Cross-posted from the Google Security Blog
Security has always been critical to the web, but challenges involved in site migration have inhibited HTTPS adoption for several years. In the interest of a safer web for all, at Google we’ve worked alongside many others across the online ecosystem to better understand and address these challenges, resulting in real change. A web with ubiquitous HTTPS is not the distant future. It’s happening now, with secure browsing becoming standard for users of Chrome.
Today, we’re adding a new section to the HTTPS Report Card in our Transparency Report that includes data about how HTTPS usage has been increasing over time. More than half of pages loaded and two-thirds of total time spent by Chrome desktop users occur via HTTPS, and we expect these metrics to continue their strong upward trajectory.
Percentage of pages loaded over HTTPS in Chrome
As the remainder of the web transitions to HTTPS, we’ll continue working to ensure that migrating to HTTPS is a no-brainer, providing business benefit beyond increased security. HTTPS currently enables the best performance
the web offers and powerful features that benefit
site conversions, including both new features such as service workers
for offline support and web push notifications
, and existing features such as credit card autofill
and the HTML5 geolocation API
that are too powerful to be used
over non-secure HTTP. As with all major site migrations, there are certain steps webmasters should take to ensure that search ranking transitions are smooth when moving to HTTPS. To help with this, we’ve posted two FAQs
to help sites transition correctly, and will continue to improve our web fundamentals guidance
We’ve seen many sites successfully transition with negligible effect on their search ranking and traffic. Brian Wood, Director of Marketing SEO at Wayfair, a large retail site, commented: “We were able to migrate Wayfair.com to HTTPS with no meaningful impact to Google rankings or Google organic search traffic. We are very pleased to say that all Wayfair sites are now fully HTTPS.” CNET, a large tech news site, had a similar experience: “We successfully completed our move of CNET.com to HTTPS last month,” said John Sherwood, Vice President of Engineering & Technology at CNET. “Since then, there has been no change in our Google rankings or Google organic search traffic.”
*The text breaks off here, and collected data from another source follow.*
Definition pop_outbound_for (route : ApprovalRoute) (s : ApprovalRuntimeState) :
    ApprovalRuntimeState * option OutboundApproval :=
  match pop_first route (outbound s) with
  | Some (o, rest) => (set_approval_outbound rest s, Some o)
  | None => (s, None)
  end.

Definition mark_sent (interaction_id : InteractionId) : act ApprovalRuntimeState CodexProviderSourceError unit :=
  s ← gets (λ s, s);
  p ← lift (ok_or (source_protocol "queued approval disappeared before write") (pending s !! interaction_id));
  match pending_status p with
  | Pending_Queued response =>
      status ← lift (match response_payload response with
        | Response_Approval _ => Ok (Pending_SentApproval response)
        | Response_Form _ => Ok Pending_SentForm
        | _ => Err (source_protocol "queued interaction changed to an unsupported response type")
        end);
      modify (λ s, MkApprovals (<[interaction_id := set_approval_status status p]> (pending s)) (by_request s)
                     (outbound s))
  | _ => throw (source_protocol "approval was not queued when its response was written")
  end.

Definition resolve (route : ApprovalRoute) (id : RequestId) (thread_id : rstring) :
    act ApprovalRuntimeState CodexProviderSourceError (option ResolvedApproval) :=
  s ← gets (λ s, s);
  match by_request s !! (route, id) with
  | None => mret None
  | Some interaction_id =>
      p ← lift (ok_or (source_protocol "approval request index was inconsistent") (pending s !! interaction_id));
      if negb (bool_decide (pending_thread_id p = thread_id))
      then throw (source_protocol "serverRequest/resolved thread did not match the pending approval")
      else
        _ ← modify (λ s, MkApprovals (delete interaction_id (pending s)) (delete (route, id) (by_request s))
                           (without interaction_id (outbound s)));
        mret (Some match pending_status p with
          | Pending_SentApproval response => Resolved_Responded (pending_thread_id p) response
          | Pending_SentForm => Resolved_RespondedForm (pending_thread_id p) (pending_session_id p) interaction_id
          | Pending_Awaiting | Pending_Queued _ =>
              Resolved_Closed (pending_thread_id p) (pending_session_id p) interaction_id
          end)
  end.

(** [close_matching]: the loop over the matching identities. *)
Fixpoint close_ids (ids : list InteractionId) (s : ApprovalRuntimeState) : ApprovalRuntimeState * list ClosedApproval :=
  match ids with
  | [] => (s, [])
  | id :: ids' =>
      match pending s !! id with
      | Some p =>
          let '(s', closed) := close_ids ids' (MkApprovals (delete id (pending s))
            (delete (pending_route p, pending_request_id p) (by_request s)) (outbound s)) in
          (s', MkClosed (pending_thread_id p) (pending_session_id p) id :: closed)
      | None => close_ids ids' s
      end
  end.

Definition close_matching (matches : PendingApproval → bool) (s : ApprovalRuntimeState) :
    ApprovalRuntimeState * list ClosedApproval :=
  let ids := List.filter (λ id, from_option matches false (pending s !! id)) (btree_keys (pending s)) in
  let '(s', closed) := close_ids ids s in
  (set_approval_outbound (filter (λ o, outbound_interaction_id o ∉ (closed_interaction_id <$> closed))
     (outbound s')) s', closed).

Definition close_item (thread_id turn_id item_id : rstring) := close_matching (λ p,
  bool_decide (pending_thread_id p = thread_id) && bool_decide (pending_turn_id p = turn_id)
  && bool_decide (pending_item_id p = item_id)).
Definition close_turn (thread_id turn_id : rstring) := close_matching (λ p,
  bool_decide (pending_thread_id p = thread_id) && bool_decide (pending_turn_id p = turn_id)).
Definition close_thread (thread_id : rstring) := close_matching (λ p, bool_decide (pending_thread_id p = thread_id)).
Definition close_all := close_matching (λ _, true).
Definition close_route (route : ApprovalRoute) := close_matching (λ p, bool_decide (pending_route p = route)).
End approvals.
Webmasters that include ads on their sites also should carefully monitor ad performance and revenue during large site migrations. The portion of Google ad traffic served over HTTPS has increased dramatically
over the past 3 years. All ads that come from any Google source always support HTTPS, including AdWords, AdSense, or DoubleClick Ad Exchange; ads sold directly, such as those through DoubleClick for Publishers, still need to be designed to be HTTPS-friendly. This means there will be no change to the Google-sourced ads that appear on a site after migrating to HTTPS. Many publishing partners have seen this in practice after a successful HTTPS transition. Jason Tollestrup, Director of Programmatic Advertising for the Washington Post
, “saw no material impact to AdX revenue with the transition to SSL.”
As migrating to HTTPS becomes even easier, we’ll continue
working towards a web that’s secure by default. Don’t hesitate to start planning your HTTPS migration today!